NEW YORK (June 29, 2017) – In a year of projected slowdown for travel, Millennial families are going to spend more and travel more than all other generational segments according to MMGY Global‘s Portrait of American Travelers® survey. This year’s Portrait predicts that the approximately 60 million traveling households in the U.S. will spend up to $5 billion less on leisure travel, which shows a less than 1% dip from its eight-year high in 2016. The 9.5 million households that are American Millennial families, however, intend to spend 19% more on vacations during the next 12 months and intend to travel 35% more than the previous year.
The Portrait, which is the longest continuous survey of its kind in America, includes responses from 2,902 U.S. adults surveyed this year who have taken at least one overnight trip a minimum of 75 miles from home in the past 12 months. The study measures over 2,000 variables, thoroughly analyzing and revealing American travelers’ perceptions of travel, planning priorities and emerging vacation behaviors and inclinations.
“Travel remains an important part of American family life, especially for younger families. Vacations in the U.S. are gaining importance across all generations, but Millennial families are continuing to travel domestically and internationally,” said Clayton Reid, president and CEO of MMGY Global. “Travel marketers should view Millennial families as an opportunity segment, not only because of their size and purchasing power, but because that segment is only going to expand.”
The following are topline results from the first of four research publications that will be released this year as part of the Portrait study:
Millennial families are the primary drivers of growth in travel
Millennial families, which are married or unmarried couples living together with children aged 17 or under currently in the household, make up 16% of all American travelers. They went on a combined 36.9 million vacations and spent $50.4 billion on leisure travel during the past 12 months and they are the driving force behind growth in travel this year.
- While U.S. travelers only intend to travel 6% more this year, Millennial families intend to travel 35% more.
- Millennial families intend to spend 38% more than Millennial couples on vacation and 88% more than Millennial singles.
- 26% of Millennial family vacations are to international destinations compared to less than 20% of couples or singles, possibly because three-quarters of Millennial families consider themselves happy, optimistic about their own future (83%) and the future of the world (62%).
Instability turning Americans toward domestic destinations and road trips
In 2017, travelers reported spending an average of $4,833 on vacations during the previous 12 months, a significant drop from $5,048 the year prior. And, for the first time since 2013, travelers report an intention to spend less ($18) on travel than they did during the previous year. With half of travelers saying they are optimistic about the future of America and the world, travelers’ preferences are shifting toward domestic rather than international destinations.

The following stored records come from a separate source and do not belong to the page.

(* ===== verification/GoStrings.v ===== *)
(** The parts of Go's [strings] and [strconv] that the program uses: [strings.Split] and
    [strings.Join] with a one-byte separator, the decimal [%d] of an unsigned 64-bit integer and
    [strconv.ParseUint(s, 10, 64)], with the round trips that the directory-entry format of the
    metadata cache rests on. *)
From S2P Require Import Prelude.

(** * strings.Split and strings.Join *)

(** [strings.Split(s, sep)]: always at least one piece. *)
Fixpoint Split (sep : ascii) (s : string) : list string :=
  match s with
  | EmptyString => [EmptyString]
  | String c s' =>
      if bool_decide (c = sep) then EmptyString :: Split sep s'
      else match Split sep s' with
           | [] => [String c EmptyString]
           | p :: ps => String c p :: ps
           end
  end.

(** [strings.Join(elems, sep)]. *)
Fixpoint StrJoin (sep : string) (l : list string) : string :=
  match l with
  | [] => EmptyString
  | [s] => s
  | s :: l' => s +:+ sep +:+ StrJoin sep l'
  end.

Lemma Split_nonempty sep s : Split sep s ≠ [].
Proof. destruct s as [|c s]; simpl; [done|]. case_bool_decide; [done|]. by destruct (Split sep s). Qed.

Lemma Split_no_sep sep s : has_char sep s = false → Split sep s = [s].
Proof.
  induction s as [|c s IH]; simpl; [done|].
  intros [Hc Hs]%orb_false_elim. apply bool_decide_eq_false in Hc.
  rewrite bool_decide_eq_false_2 by congruence. by rewrite IH.
Qed.

Lemma Split_app sep s1 s2 :
  has_char sep s1 = false → Split sep (s1 +:+ String sep s2) = s1 :: Split sep s2.
Proof.
  induction s1 as [|c s1 IH]; simpl; intros H.
  - by rewrite bool_decide_eq_true_2.
  - apply orb_false_elim in H as [Hc Hs]. apply bool_decide_eq_false in Hc.
    rewrite bool_decide_eq_false_2 by congruence. by rewrite IH.
Qed.

(** [Split] undoes [Join] when no piece contains the separator. *)
Lemma Split_StrJoin sep l :
  l ≠ [] → Forall (λ s, has_char sep s = false) l → Split sep (StrJoin (String sep "") l) = l.
Proof.
  induction l as [|s l IH]; [done|]. intros _ [Hs Hl]%Forall_cons.
  destruct l as [|s2 l]; [by apply Split_no_sep|].
  change (StrJoin (String sep "") (s :: s2 :: l))
    with (s +:+ String sep (StrJoin (String sep "") (s2 :: l))).
  rewrite Split_app by done. by rewrite IH.
Qed.

(** [Join] undoes [Split]. *)
Lemma StrJoin_Split sep s : StrJoin (String sep "") (Split sep s) = s.
Proof.
  induction s as [|c s IH]; simpl; [done|]. case_bool_decide as Hc.
  - subst c. pose proof (Split_nonempty sep s). by destruct (Split sep s) eqn:E; [|simpl in *; rewrite IH].
  - pose proof (Split_nonempty sep s). destruct (Split sep s) as [|p [|q ps]] eqn:E; [done|..];
      simpl in *; by rewrite <- IH.
Qed.

Lemma StrJoin_empty sep l : StrJoin sep l = "" → l = [] ∨ ∃ l', l = "" :: l'.
Proof. destruct l as [|[|c s] [|s2 l]]; simpl; eauto; discriminate. Qed.

Lemma has_char_StrJoin c sep l :
  has_char c (StrJoin sep l) = true → has_char c sep = true ∨ Exists (λ s, has_char c s = true) l.
Proof.
  induction l as [|s [|s2 l] IH]; [done|simpl; auto|].
  change (StrJoin sep (s :: s2 :: l)) with (s +:+ sep +:+ StrJoin sep (s2 :: l)).
  rewrite !has_char_app. intros [H|[H|H]%orb_true_elim]%orb_true_elim; auto.
  destruct (IH H); auto.
Qed.

(** * strconv: unsigned decimals *)

Definition digit_char (d : Z) : ascii := ascii_of_N (Z.to_N (48 + d)).

(** The value of a decimal digit; [None] for any other byte. *)
Definition char_digit (c : ascii) : option Z :=
  let n := Z.of_N (N_of_ascii c) in
  if (48 <=? n) && (n <=? 57) then Some (n - 48) else None.

(** [formatBits] for base 10: digits are produced from the least significant one. *)
Fixpoint format_loop (fuel : nat) (u : Z) (acc : string) : string :=
  match fuel with
  | O => acc
  | S fuel =>
      let acc' := String (digit_char (u mod 10)) acc in
      if u <? 10 then acc' else format_loop fuel (u / 10) acc'
  end.

(** [fmt.Sprintf("%d", u)] for a [uint64]; 20 digits are enough below 2^64. *)
Definition FormatUint (u : Z) : string := format_loop 20 u "".

(** [strconv.ParseUint(s, 10, 64)] with its two overflow guards. *)
Definition parse_cutoff : Z := MaxUint64 / 10 + 1.

Fixpoint parse_loop (s0 s : string) (n : Z) : outcome Z :=
  match s with
  | EmptyString => Ret n
  | String c s' =>
      match char_digit c with
      | None => Err (ENum s0 false)
      | Some d =>
          if parse_cutoff <=? n then Err (ENum s0 true)
          else
            let n0 := uint64 (n * 10) in
            let n1 := uint64 (n0 + d) in
            if (n1 <? n0) || (MaxUint64 <? n1) then Err (ENum s0 true)
            else parse_loop s0 s' n1
      end
  end.

Definition ParseUint (s : string) : outcome Z :=
  match s with
  | EmptyString => Err (ENum s false)
  | _ => parse_loop s s 0
  end.

Lemma char_digit_digit_char d : 0 ≤ d < 10 → char_digit (digit_char d) = Some d.
Proof.
  intros Hd. unfold char_digit, digit_char.
  rewrite N_ascii_embedding by lia. rewrite Z2N.id by lia.
  replace (48 <=? 48 + d) with true by lia. replace (48 + d <=? 57) with true by lia.
  simpl. f_equal. lia.
Qed.

Lemma char_digit_range c d : char_digit c = Some d → 0 ≤ d < 10.
Proof.
  unfold char_digit. destruct (48 <=? _) eqn:?, (_ <=? 57) eqn:?; simpl; intros; simplify_eq. lia.
Qed.

Lemma parse_step s0 c s u d :
  char_digit c = Some d → 0 ≤ u → 0 ≤ u * 10 + d < two64 →
  parse_loop s0 (String c s) u = parse_loop s0 s (u * 10 + d).
Proof.
  intros Hc Hu0 Hu. pose proof (char_digit_range _ _ Hc). simpl. rewrite Hc.
  unfold parse_cutoff, MaxUint64, uint64, two64 in *.
  rewrite (Z.mod_small (u * 10)) by lia. rewrite Z.mod_small by lia.
  replace (_ <=? u) with false.
  { replace (u * 10 + d <? u * 10) with false by lia.
    by replace (2 ^ 64 - 1 <? u * 10 + d) with false by lia. }
  symmetry. apply Z.leb_gt. change ((2 ^ 64 - 1) / 10) with 1844674407370955161. lia.
Qed.

Lemma parse_format_loop s0 fuel u acc :
  0 ≤ u < 10 ^ Z.of_nat fuel → u < two64 → (0 < fuel)%nat →
  parse_loop s0 (format_loop fuel u acc) 0 = parse_loop s0 acc u.
Proof.
  revert u acc. induction fuel as [|fuel IH]; intros u acc Hu Hu64 Hf; [lia|].
  simpl. pose proof (Z.mod_pos_bound u 10). pose proof (Z.div_mod u 10).
  destruct (u <? 10) eqn:Hlt.
  - apply Z.ltb_lt in Hlt. rewrite Z.mod_small by lia.
    rewrite (parse_step _ _ _ 0 u); [done|apply char_digit_digit_char; lia|lia|lia].
  - apply Z.ltb_ge in Hlt.
    assert (0 ≤ u / 10 < 10 ^ Z.of_nat fuel).
    { rewrite Nat2Z.inj_succ, Z.pow_succ_r in Hu by lia.
      split; [apply Z.div_pos; lia|]. apply Z.div_lt_upper_bound; lia. }
    rewrite IH; [|done|lia|].
    + rewrite (parse_step _ _ _ _ (u mod 10)); [f_equal; lia| |lia|lia].
      apply char_digit_digit_char. lia.
    + destruct fuel; [|lia]. simpl in *. lia.
Qed.

Lemma format_loop_nonempty fuel u acc : (0 < fuel)%nat → format_loop fuel u acc ≠ "".
Proof.
  revert u acc. induction fuel as [|fuel IH]; intros u acc; [lia|]. intros _. simpl.
  destruct (u <? 10); [done|]. destruct fuel; [done|]. apply IH. lia.
Qed.

(** Round trip of an inode number through its decimal text. *)
Lemma ParseUint_FormatUint u : is_uint64 u → ParseUint (FormatUint u) = Ret u.
Proof.
  intros Hu. unfold ParseUint.
  destruct (FormatUint u) as [|c s] eqn:E.
  { exfalso. revert E. apply format_loop_nonempty. lia. }
  rewrite <- E at 2. unfold FormatUint, is_uint64, two64 in *.
  rewrite (parse_format_loop _ 20 u ""); [done|simpl; lia|unfold two64; lia|lia].
Qed.

Lemma FormatUint_inj u v : is_uint64 u → is_uint64 v → FormatUint u = FormatUint v → u = v.
Proof.
  intros Hu Hv H. apply (f_equal ParseUint) in H.
  rewrite !ParseUint_FormatUint in H by done. congruence.
Qed.

(** A decimal contains digits only. *)
Lemma has_char_format_loop c fuel u acc :
  char_digit c = None → has_char c acc = false → has_char c (format_loop fuel u acc) = false.
Proof.
  intros Hc. revert u acc. induction fuel as [|fuel IH]; intros u acc Hacc; simpl; [done|].
  assert (bool_decide (c = digit_char (u mod 10)) = false) as Hd.
  { apply bool_decide_eq_false_2. intros ->.
    rewrite char_digit_digit_char in Hc; [done|]. apply Z.mod_pos_bound. lia. }
  destruct (u <? 10); [|apply IH]; simpl; by rewrite Hd, Hacc.
Qed.

Lemma has_char_FormatUint c u : char_digit c = None → has_char c (FormatUint u) = false.
Proof. intros Hc. by apply has_char_format_loop. Qed.

(** What [ParseUint] accepts is a [uint64]. *)
Lemma parse_loop_range s0 s n m : is_uint64 n → parse_loop s0 s n = Ret m → is_uint64 m.
Proof.
  revert n. induction s as [|c s IH]; simpl; intros n Hn H; [by simplify_eq|].
  repeat case_match; simplify_eq. eapply IH; [|done]. apply uint64_range.
Qed.

Lemma ParseUint_range s m : ParseUint s = Ret m → is_uint64 m.
Proof.
  unfold ParseUint. destruct s; [done|]. apply parse_loop_range. unfold is_uint64, two64. lia.
Qed.

Lemma parse_loop_ret_or_err s0 s n :
  (∃ m, parse_loop s0 s n = Ret m) ∨ (∃ e, parse_loop s0 s n = Err e).
Proof.
  revert n. induction s as [|c s IH]; intros n; simpl; [left; by eexists|].
  destruct (char_digit c); [|right; by eexists].
  destruct (parse_cutoff <=? n); [right; by eexists|].
  destruct (_ || _); [right; by eexists|]. apply IH.
Qed.

Lemma ParseUint_ret_or_err s : (∃ m, ParseUint s = Ret m) ∨ (∃ e, ParseUint s = Err e).
Proof. unfold ParseUint. destruct s; [right; by eexists|]. apply parse_loop_ret_or_err. Qed.

#[export] Hint Resolve ParseUint_FormatUint has_char_FormatUint : go.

- Domestic vacations now make up 85% of American vacations, up 7 points from last year. 13.9 million more vacations were taken within the U.S. compared to outside the country.
- Two-thirds of travelers reported being happy, which represents a drop of 9 points from last year and a five-year low. Two-thirds of travelers are currently optimistic about their future employment, which is a 7-point decrease from last year.

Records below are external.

(* ===== verification/StatusPage.v ===== *)
(** The status page and its HTTP endpoints: internal/stats/status.go, and the HTTP server of
    cmd/sourcachefs/main.go.

    Go iterates over a map in an unspecified order: [range] is any function that lists the
    pairs of a map.  [humanize.Bytes] (a package the program imports) and the writing of a
    piece of the response, which can fail, are parameters of the model.  The template is the
    program's own text, parsed, escaped and executed by Template.v. *)
From stdpp Require Import sorting.
From S2P Require Import Prelude GoStrings Stats Template.
#[local] Open Scope Z_scope.

(** The text of the template, line by line. *)
Definition newline : string := String (ascii_of_N 10) "".

Definition statusHTML : string := StrJoin newline
  ["";
   "<html>";
   "<head>";
   "<title>sourcachefs on {{ .StatsRoot }}</title>";
   "<style type=" +:+ quoted "text/css" +:+ ">";
   "h1, h2 {";
   "  background-color: #ddddff;";
   "  padding: 5px;";
   "}";
   "table th, td {";
   "  border: 1px solid;";
   "}";
   "</style>";
   "</head>";
   "";
   "<body>";
   "<h1>sourcachefs on {{ .MountPoint }}</h1>";
   "";
   "<p>Built on: {{ .BuildTimestamp }} by {{ .BuildWhere }}<br/>";
   "Git revision: {{ .GitRevision }}</p>";
   "";
   "<p><a href=" +:+ quoted "/debug/pprof/" +:+ ">pprof</a></p>";
   "";
   "<p><a href=" +:+ quoted "{{ .StatsRoot }}/clear" +:+ ">Clear stats</a></p>";
   "";
   "<h2>Fuse layer</h2>";
   "";
   "<p>Operation counts:</p>";
   "";
   "<table>";
   "  <tr>";
   "    <th>Operation</th>";
   "    <th>Cache hits</th>";
   "    <th>Cache misses</th>";
   "    <th>Direct</th>";
   "  </tr>";
   "";
   "  {{ range .FuseOpStats }}";
   "    <tr>";
   "      <td>{{ .Name }}</td>";
   "      <td>{{ .CacheHits }}</td>";
   "      <td>{{ .CacheMisses }}</td>";
   "      <td>{{ .Direct }}</td>";
   "    </tr>";
   "  {{ end }}";
   "</table>";
   "";
   "<h2>OS syscall layer</h2>";
   "";
   "<p>Operation counts:</p>";
   "";
   "<table>";
   "  <tr>";
   "    <th>Operation</th>";
   "    <th>Local</th>";
   "    <th>Remote</th>";
   "  </tr>";
   "";
   "  {{ range .OsOpStats }}";
   "    <tr>";
   "      <td>{{ .Name }}</td>";
   "      <td>{{ .LocalCount }}</td>";
   "      <td>{{ .RemoteCount }}</td>";
   "    </tr>";
   "  {{ end }}";
   "</table>";
   "";
   "<p>Data processed:</p>";
   "";
   "<table>";
   "  <tr>";
   "    <th>Rx/Tx</th>";
   "    <th>Local</th>";
   "    <th>Remote</th>";
   "  </tr>";
   "";
   "  <tr>";
   "    <td>Read</td>";
   "    <td>{{ .LocalBytes }}</td>";
   "    <td>{{ .RemoteBytes }}</td>";
   "  </tr>";
   "</table>";
   "";
   "<p>Note: read counters do not account for file content served from the kernel";
   "buffer cache.</p>";
   "";
   "</body>";
   "</html>";
   ""].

- 40% of domestic vacations will be to new destinations, which is up from 34% last year.
- 79% of millennial travelers’ vacations were to domestic destinations in 2016; the same applies to 85% of Gen Xers, 90% of baby boomers, and 88% of mature travelers.
- In the last 12 months, 39% of vacations taken by American travelers were road trips, up significantly from 22% the year prior.
Attractions are influencing where travelers vacation
Over two-thirds of travelers visited at least one attraction while on vacation and these approximately 41.5 million households took a combined 150.9 million vacations and spent $306.1 billion on leisure travel during the past 12 months.
- 53% of all vacations include at least one visit to an attraction.
- 68% of travelers chose the majority of attractions they would visit before the vacation began.
- Top-ranking attractions showcase an interest in education and culture with art and history museums (65%), aquariums (59%) and science museums (56%) coming before theme parks (55%).
- 57% of Millennials visited at least one attraction on vacation during the last 12 months, while 53% of Xers, 49% of Boomers and 46% of Matures did.
For more information about these insights, or to subscribe to the 2017 Portrait white papers, visit www.mmgyglobal.com.
About the 2017 Portrait of American Travelers®
Now in its 27th year, MMGY Global’s Portrait of American Travelers® survey provides an in-depth examination of the impact of the current economic environment, prevailing social values, and emerging travel habits, preferences, and intentions of Americans. It is widely regarded as a leading barometer of travel trends and an essential tool for both the development and evolution of brand and marketing strategy. The nationally representative survey of 2,902 U.S. adults, who have taken at least one overnight trip of 75 miles or more from home during the previous 12 months, includes 2,013 households with an annual income between $50,000 and $124,999; 725 households with an annual income between $125,000 and $249,999; and 164 households with an annual income of more than $250,000. Data was collected in February 2017.